Mungkin kita merasa geli, jengkel atau marah dengan ulah orang-orang di sekitar kita atau bahkan ulah kita sendiri yang mencerminkan bahwa kita belum memiliki kecerdasan kolektif yang memadai. Tentu saja kita akan mencapai keadaan yang lebih baik seandainya kejadian-kejadian seperti di atas tidak lagi menghantui keseharian kita. Bukankah kita mendambakan bahwa suatu saat kota-kota di negeri ini memiliki ketertiban, keindahan, kenyamanan dan keamanan seperti Singapura misalnya? Untuk alasan itulah, mungkin sebaiknya kita tidak perlu berpuas diri setelah Malaysia meminta maaf atas perlakuan aparatnya yang kelewat batas terhadap warga kita. Yang lebih penting adalah bagaimana menyalip kinerja mereka sehingga suatu saat mereka bisa angkat topi dan mau belajar dari keberhasilan kita seperti jaman dulu itu lho. Negara tetangga kita yang satu ini memang acap kali menjengkelkan kita dengan ulahnya yang seolah meremehkan kita. Tapi jauh lebih menjengkelkan lagi karena setiap kali mereka berulah, tidak banyak yang bisa kita lakukan selain melakukan protes dan menuntut permohonan maaf. Lambat laun, seperti kata para ahli pemasaran, kata maaf tersebut menjadi komoditas dan tidak lagi memberikan makna yang menggetarkan hati.

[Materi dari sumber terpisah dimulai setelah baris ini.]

(* ===== verification/Snapshot.v ===== *)
(** * Snapshots of the tickets of a block (consensus/datong/snapshot.go)

    The part of the extra data of a header that says which ticket was selected for
    the block, which tickets were passed over, and how many tickets there are. *)

From stdpp Require Import base list gmap strings.
From Stdlib Require Import ZArith Lia.
From S2P Require Import Prelude Bytes Keccak KeccakFacts FsnTypes Header.

Definition extraVanity : nat := 32.
Definition extraSeal : nat := 65.

(** [ticketLogType] is a byte. *)
Definition ticketSelect : Z := 1.
Definition ticketRetreat : Z := 2.

Record ticketLog := mkTicketLog { TicketID : Hash; log_Type : Z }.
Record snapshot := mkSnapshot { snap_logs : list ticketLog; ticketNumber : Z }.
Record Snapshot := mkShown { Selected : Hash; Retreat : list Hash; TicketNumber : Z }.

#[export] Instance ticketLog_eq_dec : EqDecision ticketLog.
Proof. solve_decision. Defined.

Definition newSnapshot : snapshot := mkSnapshot [] 0.

Definition GetVoteTicket (snap : snapshot) : Hash :=
  match snap_logs snap with
  | l :: _ => if log_Type l =? ticketSelect then TicketID l else 0
  | [] => 0
  end.

Definition snapshot_AddLog (log : ticketLog) (snap : snapshot) : snapshot :=
  mkSnapshot (snap_logs snap ++ [log]) (ticketNumber snap).
Definition SetTicketNumber (n : Z) (snap : snapshot) : snapshot := mkSnapshot (snap_logs snap) n.

(** The first byte of the hash. *)
Definition calcCheck (data : bytes) : Z := nth 0 (Hash_Bytes (keccak data)) 0.

Definition logLength : nat := HashLength + 1.

Definition log_of (realData : bytes) (i : nat) : ticketLog :=
  let base := (logLength * i)%nat in
  mkTicketLog (BytesToHash (take (logLength - 1) (drop base realData)))
    (nth (logLength + base - 1) realData 0).

(** [realData[:4]] reaches into the capacity of the slice, [realData[4:]] is out
    of range when there are fewer than four bytes. *)
Definition snapshot_SetBytes (snap : snapshot) (data : bytes) : outcome (option error * snapshot) :=
  if (length data <=? 0)%nat then Done (Some (New "Empty data"), snap)
  else
    let realData := take (length data - 1) data in
    let check := nth (length data - 1) data 0 in
    if negb (calcCheck realData =? check) then Done (Some (New "check error"), snap)
    else if (length realData <? 4)%nat then Panic "slice bounds out of range"
    else
      let snap := SetTicketNumber (BytesToInt (take 4 realData)) snap in
      let realData := drop 4 realData in
      let dataLength := length realData in
      if negb (dataLength mod logLength =? 0)%nat then Done (Some (New "data length error"), snap)
      else
        let count := (dataLength / logLength)%nat in
        Done (None, mkSnapshot (map (log_of realData) (seq 0 count)) (ticketNumber snap)).

Definition log_bytes (l : ticketLog) : bytes := Hash_Bytes (TicketID l) ++ [log_Type l].

Definition snapshot_Bytes (snap : snapshot) : bytes :=
  let data := IntToBytes (ticketNumber snap) ++ concat (map log_bytes (snap_logs snap)) in
  data ++ [calcCheck data].

Definition newSnapshotWithData (data : bytes) : outcome (snapshot + error) :=
  let? (err, snap) := snapshot_SetBytes newSnapshot data in
  Done (match err with Some err => inr err | None => inl snap end).

Definition getSnapData (data : bytes) : bytes :=
  let extraSuffix := Z.of_nat (length data) - Z.of_nat extraSeal in
  if extraSuffix <? Z.of_nat extraVanity then []
  else take (Z.to_nat extraSuffix - extraVanity) (drop extraVanity data).

Definition getSnapDataByHeader (header : Header) : bytes := getSnapData (h_Extra header).

Definition ToShow (snap : snapshot) : Snapshot :=
  mkShown (GetVoteTicket snap)
    (map TicketID (filter (fun l => log_Type l = ticketRetreat) (tail (snap_logs snap))))
    (ticketNumber snap).

Definition NewSnapshotFromHeader (header : Header) : outcome (Snapshot + error) :=
  let? r := newSnapshotWithData (getSnapDataByHeader header) in
  Done (match r with inl snap => inl (ToShow snap) | inr err => inr err end).

(** [copy] into the vanity of 32 zero bytes. *)
Definition GenerateGenesisExtraData (old : bytes) (number : Z) : bytes :=
  let snapBytes := snapshot_Bytes (SetTicketNumber number newSnapshot) in
  let vanity := take extraVanity old ++ replicate (extraVanity - length old) 0 in
  vanity ++ snapBytes ++
    (if (extraVanity + extraSeal <=? length old)%nat then drop (length old - extraSeal) old
     else replicate extraSeal 0).

(** ** Round trip *)

Definition log_ok (l : ticketLog) : Prop := is_hash (TicketID l).

Lemma BytesToInt_int32 n : BytesToInt (IntToBytes n) = int32 n.
Proof.
  assert (is_int32 (int32 n)) as Hi.
  { unfold is_int32, int32. pose proof (Z.mod_pos_bound (n + 2 ^ 31) (2 ^ 32) ltac:(done)). lia. }
  pose proof (BytesToInt_IntToBytes (int32 n) [] Hi) as E. rewrite app_nil_r in E. rewrite <- E.
  unfold IntToBytes. by rewrite (int32_id (int32 n)).
Qed.

Lemma length_log_bytes l : length (log_bytes l) = logLength.
Proof. unfold log_bytes. by rewrite length_app, Hash_Bytes_length. Qed.

Lemma length_logs ls : length (concat (map log_bytes ls)) = (logLength * length ls)%nat.
Proof.
  induction ls as [|l ls IH]; [done|]. cbn [map concat length]. rewrite length_app, length_log_bytes, IH. lia.
Qed.

Lemma log_of_head l ls : log_ok l → log_of (log_bytes l ++ ls) 0 = l.
Proof.
  intros Hl. unfold log_of. rewrite Nat.mul_0_r, drop_0. change (logLength + 0 - 1)%nat with 32%nat.
  change (logLength - 1)%nat with 32%nat. unfold log_bytes. rewrite <- app_assoc.
  rewrite take_app_length', app_nth2 by (rewrite Hash_Bytes_length; lia).
  rewrite Hash_Bytes_length, BytesToHash_Bytes by done. simpl. by destruct l.
Qed.

Lemma log_of_tail l d i : log_of (log_bytes l ++ d) (S i) = log_of d i.
Proof.
  unfold log_of. f_equal.
  - do 2 f_equal. rewrite drop_app_ge by (rewrite length_log_bytes; lia). f_equal. rewrite length_log_bytes. lia.
  - rewrite app_nth2 by (rewrite length_log_bytes; unfold logLength, HashLength; lia).
    f_equal. rewrite length_log_bytes. unfold logLength, HashLength. lia.
Qed.

Lemma logs_roundtrip ls : Forall log_ok ls →
  map (log_of (concat (map log_bytes ls))) (seq 0 (length ls)) = ls.
Proof.
  induction 1 as [|l ls Hl _ IH]; [done|]. cbn [map concat length seq]. rewrite log_of_head by done. f_equal.
  rewrite <- seq_shift, map_map. rewrite <- IH at 2. apply map_ext. intros i. apply log_of_tail.
Qed.

(** The number of tickets is kept as an [int32]. *)
Lemma SetBytes_Bytes snap0 snap :
  Forall log_ok (snap_logs snap) →
  snapshot_SetBytes snap0 (snapshot_Bytes snap) =
    Done (None, mkSnapshot (snap_logs snap) (int32 (ticketNumber snap))).
Proof.
  intros Hl. unfold snapshot_SetBytes, snapshot_Bytes.
  set (logs := concat (map log_bytes (snap_logs snap))). set (d := IntToBytes _ ++ logs).
  rewrite !length_app. cbn [length].
  destruct (Nat.leb_spec (length d + 1) 0); [lia|]. rewrite Nat.add_sub.
  rewrite take_app_length, app_nth2, Nat.sub_diag by lia. cbn [nth]. rewrite Z.eqb_refl. cbn [negb].
  assert (Hd : length d = (4 + length logs)%nat) by (unfold d; by rewrite length_app, IntToBytes_length).
  destruct (Nat.ltb_spec (length d) 4); [lia|].
  assert (drop 4 d = logs) as -> by (apply drop_app_length'; by rewrite IntToBytes_length).
  assert (take 4 d = IntToBytes (ticketNumber snap)) as ->
    by (apply take_app_length'; by rewrite IntToBytes_length).
  assert (Hll : length logs = (length (snap_logs snap) * logLength)%nat)
    by (unfold logs; rewrite length_logs; lia).
  rewrite Hll, Nat.Div0.mod_mul, Nat.div_mul by done. cbn [negb Nat.eqb].
  unfold logs. rewrite logs_roundtrip by done. unfold SetTicketNumber. cbn [ticketNumber].
  by rewrite BytesToInt_int32.
Qed.

(** The snapshot in the extra data of a sealed header. *)
Lemma getSnapData_sealed vanity data seal :
  length vanity = extraVanity → length seal = extraSeal →
  getSnapData (vanity ++ data ++ seal) = data.
Proof.
  intros Hv Hs. unfold getSnapData. rewrite !length_app, Hv, Hs.
  destruct (Z.ltb_spec (Z.of_nat (extraVanity + (length data + extraSeal)) - Z.of_nat extraSeal) (Z.of_nat extraVanity));
    [lia|].
  rewrite drop_app_length' by done. apply take_app_length'. lia.
Qed.

Lemma snapshot_Bytes_length snap :
  length (snapshot_Bytes snap) = (5 + logLength * length (snap_logs snap))%nat.
Proof. unfold snapshot_Bytes. rewrite !length_app, IntToBytes_length, length_logs. simpl. lia. Qed.
(** ** What signing promises *)

(** A signature function of the key of an address: its signatures are well formed,
    with s in the lower half, and the address is recovered from them. *)
Definition signs_for (sign : bytes → bytes) (addr : Address) : Prop :=
  ∀ hash, length hash = 32%nat → are_bytes hash →
  let sig := sign hash in
  length sig = 65%nat ∧ are_bytes sig ∧
  1 <= SetBytes (take 32 sig) < secp256k1N ∧
  1 <= SetBytes (take 32 (drop 32 sig)) <= secp256k1halfN ∧
  (nth 64 sig 0 = 0 ∨ nth 64 sig 0 = 1) ∧
  ∃ pub, Ecrecover hash sig = inl (4 :: pub) ∧ pub_address (4 :: pub) = addr.

Lemma pad32_SetBytes b : are_bytes b → length b = 32%nat → pad32 (Int_Bytes (SetBytes b)) = b.
Proof.
  intros Hb Hl. pose proof (SetBytes_range b Hb) as Hr. rewrite Hl in Hr.
  assert (Hlen : (length (Int_Bytes (SetBytes b)) <= 32)%nat).
  { unfold Int_Bytes. destruct (Z.eqb_spec (SetBytes b) 0); [simpl; lia|]. rewrite length_be_bytes. unfold byte_len.
    assert (Z.log2 (SetBytes b) < 256) by (apply Z.log2_lt_pow2; [lia|]; change (2 ^ 256) with (256 ^ Z.of_nat 32); lia).
    assert ((Z.log2 (SetBytes b) + 8) / 8 < 33) by (apply Z.div_lt_upper_bound; lia). lia. }
  set (c := pad32 (Int_Bytes (SetBytes b))).
  assert (Hc : length c = 32%nat) by (unfold c, pad32; rewrite length_app, length_replicate; lia).
  assert (Hcb : are_bytes c).
  { unfold c, pad32. apply Forall_app_2; [apply Forall_replicate; unfold is_byte; lia|apply Int_Bytes_are_bytes]. }
  rewrite <- (be_bytes_SetBytes b Hb), <- (be_bytes_SetBytes c Hcb), Hl, Hc. f_equal. unfold c, pad32.
  rewrite SetBytes_app. assert (Hz : ∀ n, SetBytes (replicate n 0) = 0).
  { induction n as [|n IH]; [done|]. change (replicate (S n) 0) with ([0] ++ replicate n 0). rewrite SetBytes_app, IH. done. }
  rewrite Hz, Int_Bytes_SetBytes by lia. lia.
Qed.

(** A signature is put together again from its values. *)
Lemma sig_split sig v : are_bytes sig → length sig = 65%nat → v = nth 64 sig 0 →
  pad32 (Int_Bytes (SetBytes (take 32 sig))) ++ pad32 (Int_Bytes (SetBytes (take 32 (drop 32 sig)))) ++ [v] = sig.
Proof.
  intros Hb Hl ->. rewrite !pad32_SetBytes;
    [|by apply Forall_take, Forall_drop|rewrite length_take, length_drop; lia|by apply Forall_take|rewrite length_take; lia].
  rewrite <- (take_drop 32 sig) at 4. f_equal. rewrite <- (take_drop 32 (drop 32 sig)) at 2. f_equal.
  rewrite drop_drop. change (32 + 32)%nat with 64%nat.
  assert (Hd : length (drop 64 sig) = 1%nat) by (rewrite length_drop; lia).
  rewrite <- (take_drop 64 sig) at 1. rewrite app_nth2; rewrite length_take_le by lia; [|lia].
  rewrite Nat.sub_diag. destruct (drop 64 sig) as [|x [|]]; done.
Qed.

Lemma Validate_low v r s : 1 <= r < secp256k1N → 1 <= s <= secp256k1halfN → v = 0 ∨ v = 1 →
  ∀ homestead, ValidateSignatureValues v r s homestead = true.
Proof.
  intros Hr Hs Hv homestead. unfold ValidateSignatureValues.
  assert (secp256k1halfN < secp256k1N) by done.
  assert ((bigCmp r 1 <? 0) = false ∧ (bigCmp s 1 <? 0) = false ∧ (0 <? bigCmp s secp256k1halfN) = false ∧
          (bigCmp r secp256k1N <? 0) = true ∧ (bigCmp s secp256k1N <? 0) = true) as (-> & -> & -> & -> & ->).
  { split_and!; apply Z.ltb_ge || apply Z.ltb_lt; unfold bigCmp; zcase. }
  destruct homestead, Hv as [-> | ->]; done.
Qed.

Lemma recoverPlain_signed sign addr hash v homestead :
  signs_for sign addr → is_hash hash →
  let sig := sign (Hash_Bytes hash) in
  v = nth 64 sig 0 + 27 →
  recoverPlain hash (SetBytes (take 32 sig)) (SetBytes (take 32 (drop 32 sig))) v homestead = inl addr.
Proof.
  intros Hs Hh sig Hv. destruct (Hs (Hash_Bytes hash)) as (Hl & Hb & Hr & HS & Hn & pub & He & Ha);
    [apply Hash_Bytes_length|apply be_bytes_are_bytes|]. fold sig in Hl, Hb, Hr, HS, Hn, He. unfold recoverPlain.
  assert (is_u64 v ∧ BitLen v <= 8) as [Hu Hbl].
  { split; [unfold is_u64, two64; lia|]. apply BitLen_le; lia. }
  destruct (Z.ltb_spec 8 (BitLen v)); [lia|]. rewrite bigUint64_id by done.
  assert (u64 (v - 27) mod 256 = nth 64 sig 0) as ->.
  { rewrite u64_id by (unfold is_u64, two64; lia). rewrite Z.mod_small; lia. }
  rewrite Validate_low by done. cbn [negb]. rewrite sig_split by done. by rewrite He, Ha.
Qed.

Lemma Signer_Hash_is_hash s tx : is_hash (Signer_Hash s tx).
Proof. destruct s; apply rlpHash_is_hash. Qed.

(** The chain of a signature value. *)
Lemma deriveChainId_of c b : 0 < c → b = 0 ∨ b = 1 → deriveChainId (b + 35 + c * 2) = c.
Proof.
  intros Hc Hb. unfold deriveChainId. assert (Hd : (b + 35 + c * 2 - 35) / 2 = c).
  { replace (b + 35 + c * 2 - 35) with (c * 2 + b) by lia. rewrite Z.div_add_l by lia.
    destruct Hb as [-> | ->]; [change (0 / 2) with 0|change (1 / 2) with 0]; lia. }
  destruct (Z.leb_spec (BitLen (b + 35 + c * 2)) 64) as [Hle|]; [|done].
  apply BitLen_le in Hle; [|lia..]. assert (is_u64 (b + 35 + c * 2)) by (unfold is_u64, two64; lia).
  rewrite bigUint64_id by done. rewrite u64_id by (unfold is_u64, two64 in *; lia). zcase.
Qed.

Lemma isProtectedV_of v : 28 < v → isProtectedV v = true.
Proof.
  intros Hv. unfold isProtectedV. destruct (Z.leb_spec (BitLen v) 8) as [Hle|]; [|done].
  apply BitLen_le in Hle; [|lia..]. rewrite bigUint64_id by (unfold is_u64, two64; lia). zcase.
Qed.

(** The transaction with the signature of a key for a chain. *)
Lemma SignTx_EIP155 tx c sign addr :
  0 < c → signs_for sign addr →
  ∃ tx', SignTx tx (EIP155Signer c) sign = Done tx' ∧ Signer_Sender (EIP155Signer c) tx' = inl addr ∧
    tx_ChainId tx' = c ∧ Protected tx' = true ∧ tx_from tx' = None.
Proof.
  intros Hc Hs. unfold SignTx, WithSignature, SignatureValues, Frontier_SignatureValues.
  set (h := Signer_Hash (EIP155Signer c) tx). set (sig := sign (Hash_Bytes h)).
  destruct (Hs (Hash_Bytes h)) as (Hl & Hb & Hr & HS & Hn & _); [apply Hash_Bytes_length|apply be_bytes_are_bytes|].
  fold sig in Hl, Hb, Hr, HS, Hn. rewrite Hl. cbn [Nat.eqb negb obind].
  unfold bigSign. rewrite Z.sgn_pos by done. cbn [Z.eqb negb]. rewrite (Z.mod_small (nth 64 sig 0 + 35)) by lia.
  eexists. split; [done|]. unfold tx_ChainId, Protected. cbn [tx_data tx_V tx_from].
  assert (Hp : isProtectedV (nth 64 sig 0 + 35 + c * 2) = true) by (apply isProtectedV_of; lia).
  rewrite deriveChainId_of by done. split_and!; [|done|done|done].
  unfold Signer_Sender, Protected, tx_ChainId. cbn [tx_data tx_V tx_R tx_S]. rewrite Hp, deriveChainId_of, Z.eqb_refl by done. cbn [negb].
  apply recoverPlain_signed; [done|apply Signer_Hash_is_hash|]. fold sig. lia.
Qed.
End signing.

(** ** Properties *)

(** C19: a transaction that is signed by the key of an address for a chain has that
    address as its sender on the chain, whatever its contents, and on every other
    chain it is refused with the error for a wrong chain, so it cannot be replayed
    there. Signing returns a transaction, without panic. *)
Theorem signed_transaction_sender `{CU : Curve} (tx : Transaction) (chainId : Z) (sign : bytes → bytes)
    (addr : Address) :
  0 < chainId → signs_for sign addr →
  ∃ tx', SignTx tx (EIP155Signer chainId) sign = Done tx' ∧
    (Sender (EIP155Signer chainId) tx').1 = inl addr ∧
    ∀ other, other ≠ chainId → (Sender (EIP155Signer other) tx').1 = inr ErrInvalidChainId.
Proof.
  intros Hc Hs. destruct (SignTx_EIP155 tx chainId sign addr Hc Hs) as (tx' & Hsig & Hsend & Hid & Hp & Hfrom).
  exists tx'. split; [done|]. unfold Sender. rewrite Hfrom, Hsend. split; [done|]. intros other Ho.
  unfold Signer_Sender. rewrite Hp, Hid. cbn [negb].
  destruct (Z.eqb_spec chainId other); [congruence|done].
Qed.

(** A curve with one public key, which every signature recovers. *)
Definition toy_curve : Curve := {| Ecrecover := fun _ _ => inl (4 :: replicate 64 7) |}.
Definition toy_sign (hash : bytes) : bytes := be_bytes 32 5 ++ be_bytes 32 9 ++ [1].
Definition toy_address : Address := pub_address (4 :: replicate 64 7).
Definition toy_tx : Transaction := newTransaction 3 (Some 77) (Some 1000) 90000 (Some 2) [1; 2; 3].

Lemma toy_signs : signs_for (CU := toy_curve) toy_sign toy_address.
Proof.
  intros hash _ _. unfold toy_sign. split; [reflexivity|]. split.
  { apply Forall_app_2; [apply be_bytes_are_bytes|]. apply Forall_app_2; [apply be_bytes_are_bytes|].
    rewrite Forall_singleton. unfold is_byte. lia. }
  split; [vm_compute; by split|]. split; [vm_compute; by split|]. split; [by right|].
  exists (replicate 64 7). split; [reflexivity|]. exact (eq_refl (pub_address (4 :: replicate 64 7))).
Qed.

Lemma signed_transaction_sender_witness :
  ∃ tx', SignTx toy_tx (EIP155Signer 32659) toy_sign = Done tx' ∧
    (Sender (CU := toy_curve) (EIP155Signer 32659) tx').1 = inl toy_address ∧
    ∀ other, other ≠ 32659 → (Sender (CU := toy_curve) (EIP155Signer other) tx').1 = inr ErrInvalidChainId.
Proof. apply (signed_transaction_sender (CU := toy_curve)); [lia|exact toy_signs]. Defined.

Sementara itu, kita tetap tidak juga belajar dan menjadi lebih cerdas secara kolektif. Kesemrawutan, ketidakpedulian, kecemasan, ketamakan, dan keangkuhan terus berlangsung dan mengakibatkan ketertinggalan kita dari negara tetangga tersebut tetap terjadi dan bahkan semakin jauh. Semoga kita bisa segera menyadarinya dan menjadi bangsa yang lebih cerdas secara kolektif!